Saved entries

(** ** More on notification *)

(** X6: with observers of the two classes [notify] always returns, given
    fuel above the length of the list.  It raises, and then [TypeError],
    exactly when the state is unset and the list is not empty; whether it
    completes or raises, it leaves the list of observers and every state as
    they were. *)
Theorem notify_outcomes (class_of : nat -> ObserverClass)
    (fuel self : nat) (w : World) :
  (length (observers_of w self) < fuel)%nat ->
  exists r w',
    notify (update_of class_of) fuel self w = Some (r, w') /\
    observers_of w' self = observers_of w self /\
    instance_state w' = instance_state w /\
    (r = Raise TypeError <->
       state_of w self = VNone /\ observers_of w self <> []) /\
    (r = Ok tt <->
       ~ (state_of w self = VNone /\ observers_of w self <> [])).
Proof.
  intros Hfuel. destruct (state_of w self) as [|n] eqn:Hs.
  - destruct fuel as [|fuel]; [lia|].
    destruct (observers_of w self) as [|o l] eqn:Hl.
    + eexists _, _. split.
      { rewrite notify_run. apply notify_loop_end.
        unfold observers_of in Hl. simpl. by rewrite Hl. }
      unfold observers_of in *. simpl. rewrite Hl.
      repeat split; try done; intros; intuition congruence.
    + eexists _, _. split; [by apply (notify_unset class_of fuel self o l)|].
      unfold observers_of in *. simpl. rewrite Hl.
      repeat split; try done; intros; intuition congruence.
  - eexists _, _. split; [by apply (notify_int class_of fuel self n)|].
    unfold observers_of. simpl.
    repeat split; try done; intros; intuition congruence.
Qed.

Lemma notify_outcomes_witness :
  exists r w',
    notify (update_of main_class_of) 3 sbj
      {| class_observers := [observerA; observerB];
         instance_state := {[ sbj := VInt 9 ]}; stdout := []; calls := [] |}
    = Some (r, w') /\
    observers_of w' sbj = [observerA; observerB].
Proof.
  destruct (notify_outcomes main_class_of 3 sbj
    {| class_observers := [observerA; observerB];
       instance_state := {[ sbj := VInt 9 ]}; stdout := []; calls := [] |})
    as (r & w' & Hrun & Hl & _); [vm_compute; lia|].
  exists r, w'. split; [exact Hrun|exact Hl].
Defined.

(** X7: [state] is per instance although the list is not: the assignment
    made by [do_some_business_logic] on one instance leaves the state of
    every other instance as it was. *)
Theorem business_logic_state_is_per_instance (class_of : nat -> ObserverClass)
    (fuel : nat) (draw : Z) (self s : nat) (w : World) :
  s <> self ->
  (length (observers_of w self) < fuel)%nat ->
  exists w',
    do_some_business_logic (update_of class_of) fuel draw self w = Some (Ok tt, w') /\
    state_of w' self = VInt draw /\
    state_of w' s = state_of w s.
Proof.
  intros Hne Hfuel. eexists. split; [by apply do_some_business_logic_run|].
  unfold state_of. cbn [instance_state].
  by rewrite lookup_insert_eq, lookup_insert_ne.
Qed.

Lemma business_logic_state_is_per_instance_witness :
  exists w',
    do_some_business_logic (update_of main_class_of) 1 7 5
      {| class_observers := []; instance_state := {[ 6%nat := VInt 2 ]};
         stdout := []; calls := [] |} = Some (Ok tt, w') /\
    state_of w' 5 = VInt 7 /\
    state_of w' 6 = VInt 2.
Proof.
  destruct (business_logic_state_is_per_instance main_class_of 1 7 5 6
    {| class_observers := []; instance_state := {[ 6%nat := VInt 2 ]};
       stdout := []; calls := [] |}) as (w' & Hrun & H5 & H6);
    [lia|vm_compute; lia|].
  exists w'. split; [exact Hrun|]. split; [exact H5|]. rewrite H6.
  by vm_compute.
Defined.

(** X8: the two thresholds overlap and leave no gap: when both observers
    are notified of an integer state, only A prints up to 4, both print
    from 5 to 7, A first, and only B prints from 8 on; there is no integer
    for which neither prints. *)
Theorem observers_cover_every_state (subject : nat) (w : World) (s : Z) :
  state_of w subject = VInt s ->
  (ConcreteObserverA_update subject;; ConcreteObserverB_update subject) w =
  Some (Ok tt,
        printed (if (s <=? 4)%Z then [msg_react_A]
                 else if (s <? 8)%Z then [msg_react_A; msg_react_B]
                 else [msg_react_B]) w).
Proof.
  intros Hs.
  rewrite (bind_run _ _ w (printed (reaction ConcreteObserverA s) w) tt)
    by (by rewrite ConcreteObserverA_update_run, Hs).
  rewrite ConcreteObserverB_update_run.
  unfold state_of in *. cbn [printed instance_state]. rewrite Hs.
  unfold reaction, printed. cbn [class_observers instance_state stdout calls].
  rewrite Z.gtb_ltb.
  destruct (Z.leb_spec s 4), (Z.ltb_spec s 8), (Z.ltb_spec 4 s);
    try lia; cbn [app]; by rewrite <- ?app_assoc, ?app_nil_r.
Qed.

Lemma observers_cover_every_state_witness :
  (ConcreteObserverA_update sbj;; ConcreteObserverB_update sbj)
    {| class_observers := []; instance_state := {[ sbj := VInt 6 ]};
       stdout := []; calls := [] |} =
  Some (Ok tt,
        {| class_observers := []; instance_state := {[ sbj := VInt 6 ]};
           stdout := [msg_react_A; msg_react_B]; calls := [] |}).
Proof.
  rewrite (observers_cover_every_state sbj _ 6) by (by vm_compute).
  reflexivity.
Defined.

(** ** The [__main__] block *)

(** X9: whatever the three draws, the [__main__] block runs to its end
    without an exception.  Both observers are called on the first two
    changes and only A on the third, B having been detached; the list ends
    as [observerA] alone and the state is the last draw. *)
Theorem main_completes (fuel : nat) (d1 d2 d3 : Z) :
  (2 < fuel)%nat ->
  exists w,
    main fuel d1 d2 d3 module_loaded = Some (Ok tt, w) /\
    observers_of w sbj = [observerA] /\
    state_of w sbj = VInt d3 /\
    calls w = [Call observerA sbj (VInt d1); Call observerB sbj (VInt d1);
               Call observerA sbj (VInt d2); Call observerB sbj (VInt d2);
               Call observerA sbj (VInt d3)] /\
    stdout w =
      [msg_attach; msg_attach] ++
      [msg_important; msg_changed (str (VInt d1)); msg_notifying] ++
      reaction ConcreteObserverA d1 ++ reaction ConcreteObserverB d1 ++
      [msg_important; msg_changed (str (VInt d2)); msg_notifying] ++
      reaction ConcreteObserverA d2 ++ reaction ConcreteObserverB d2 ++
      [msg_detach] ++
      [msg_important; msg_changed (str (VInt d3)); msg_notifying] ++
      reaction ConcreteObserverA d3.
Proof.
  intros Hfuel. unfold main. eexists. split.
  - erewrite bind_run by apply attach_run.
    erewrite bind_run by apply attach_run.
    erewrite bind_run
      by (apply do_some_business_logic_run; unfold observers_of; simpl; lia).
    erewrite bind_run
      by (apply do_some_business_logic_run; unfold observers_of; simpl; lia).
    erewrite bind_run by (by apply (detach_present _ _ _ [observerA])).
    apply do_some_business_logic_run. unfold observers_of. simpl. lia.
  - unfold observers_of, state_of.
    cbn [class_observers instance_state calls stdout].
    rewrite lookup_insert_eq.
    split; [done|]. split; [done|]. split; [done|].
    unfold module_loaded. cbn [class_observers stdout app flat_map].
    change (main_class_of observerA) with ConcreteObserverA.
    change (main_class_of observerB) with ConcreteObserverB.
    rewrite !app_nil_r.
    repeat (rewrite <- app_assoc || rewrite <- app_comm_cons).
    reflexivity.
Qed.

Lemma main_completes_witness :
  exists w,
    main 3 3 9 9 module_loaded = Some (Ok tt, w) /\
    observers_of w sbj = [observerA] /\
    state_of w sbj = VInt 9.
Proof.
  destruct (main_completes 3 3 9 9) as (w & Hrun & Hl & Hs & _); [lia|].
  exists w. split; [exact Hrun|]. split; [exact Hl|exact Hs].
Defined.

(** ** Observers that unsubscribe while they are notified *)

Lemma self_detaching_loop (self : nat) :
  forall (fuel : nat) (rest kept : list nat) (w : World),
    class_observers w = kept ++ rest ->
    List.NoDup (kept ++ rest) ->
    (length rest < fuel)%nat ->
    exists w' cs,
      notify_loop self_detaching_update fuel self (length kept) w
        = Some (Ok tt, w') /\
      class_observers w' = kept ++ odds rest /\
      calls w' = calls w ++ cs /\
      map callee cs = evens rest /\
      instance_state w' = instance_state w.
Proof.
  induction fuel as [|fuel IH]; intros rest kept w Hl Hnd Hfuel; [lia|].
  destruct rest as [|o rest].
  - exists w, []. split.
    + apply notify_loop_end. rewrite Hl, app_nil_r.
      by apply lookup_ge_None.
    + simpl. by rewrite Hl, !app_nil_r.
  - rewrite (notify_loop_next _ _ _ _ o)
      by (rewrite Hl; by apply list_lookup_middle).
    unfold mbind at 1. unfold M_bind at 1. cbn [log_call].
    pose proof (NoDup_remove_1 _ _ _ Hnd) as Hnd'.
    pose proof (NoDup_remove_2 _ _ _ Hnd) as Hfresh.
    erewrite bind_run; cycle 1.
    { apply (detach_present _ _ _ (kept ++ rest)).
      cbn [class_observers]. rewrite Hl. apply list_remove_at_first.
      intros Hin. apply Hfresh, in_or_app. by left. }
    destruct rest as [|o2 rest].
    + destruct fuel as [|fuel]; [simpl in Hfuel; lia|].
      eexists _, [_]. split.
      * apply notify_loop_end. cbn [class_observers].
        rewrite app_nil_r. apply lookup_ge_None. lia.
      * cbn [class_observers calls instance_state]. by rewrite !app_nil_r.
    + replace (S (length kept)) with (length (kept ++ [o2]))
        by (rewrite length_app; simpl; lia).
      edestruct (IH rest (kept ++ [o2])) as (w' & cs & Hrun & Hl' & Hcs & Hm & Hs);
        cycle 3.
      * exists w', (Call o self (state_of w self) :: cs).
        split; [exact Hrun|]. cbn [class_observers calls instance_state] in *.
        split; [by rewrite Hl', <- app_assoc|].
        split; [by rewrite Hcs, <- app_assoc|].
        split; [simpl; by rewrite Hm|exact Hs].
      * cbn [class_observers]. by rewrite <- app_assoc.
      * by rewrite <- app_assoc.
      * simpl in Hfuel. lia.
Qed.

_TASK DIRECTIONS_
What is needed is a verbatim copy of every line in the records above from the one containing "unfold state_of in" down to the one containing "calls w = [Call", both included, and nothing more.

_SOLVED EXERCISE_
  unfold state_of in *. cbn [printed instance_state]. rewrite Hs.
  unfold reaction, printed. cbn [class_observers instance_state stdout calls].
  rewrite Z.gtb_ltb.
  destruct (Z.leb_spec s 4), (Z.ltb_spec s 8), (Z.ltb_spec 4 s);
    try lia; cbn [app]; by rewrite <- ?app_assoc, ?app_nil_r.
Qed.

Lemma observers_cover_every_state_witness :
  (ConcreteObserverA_update sbj;; ConcreteObserverB_update sbj)
    {| class_observers := []; instance_state := {[ sbj := VInt 6 ]};
       stdout := []; calls := [] |} =
  Some (Ok tt,
        {| class_observers := []; instance_state := {[ sbj := VInt 6 ]};
           stdout := [msg_react_A; msg_react_B]; calls := [] |}).
Proof.
  rewrite (observers_cover_every_state sbj _ 6) by (by vm_compute).
  reflexivity.
Defined.

(** ** The [__main__] block *)

(** X9: whatever the three draws, the [__main__] block runs to its end
    without an exception.  Both observers are called on the first two
    changes and only A on the third, B having been detached; the list ends
    as [observerA] alone and the state is the last draw. *)
Theorem main_completes (fuel : nat) (d1 d2 d3 : Z) :
  (2 < fuel)%nat ->
  exists w,
    main fuel d1 d2 d3 module_loaded = Some (Ok tt, w) /\
    observers_of w sbj = [observerA] /\
    state_of w sbj = VInt d3 /\
    calls w = [Call observerA sbj (VInt d1); Call observerB sbj (VInt d1);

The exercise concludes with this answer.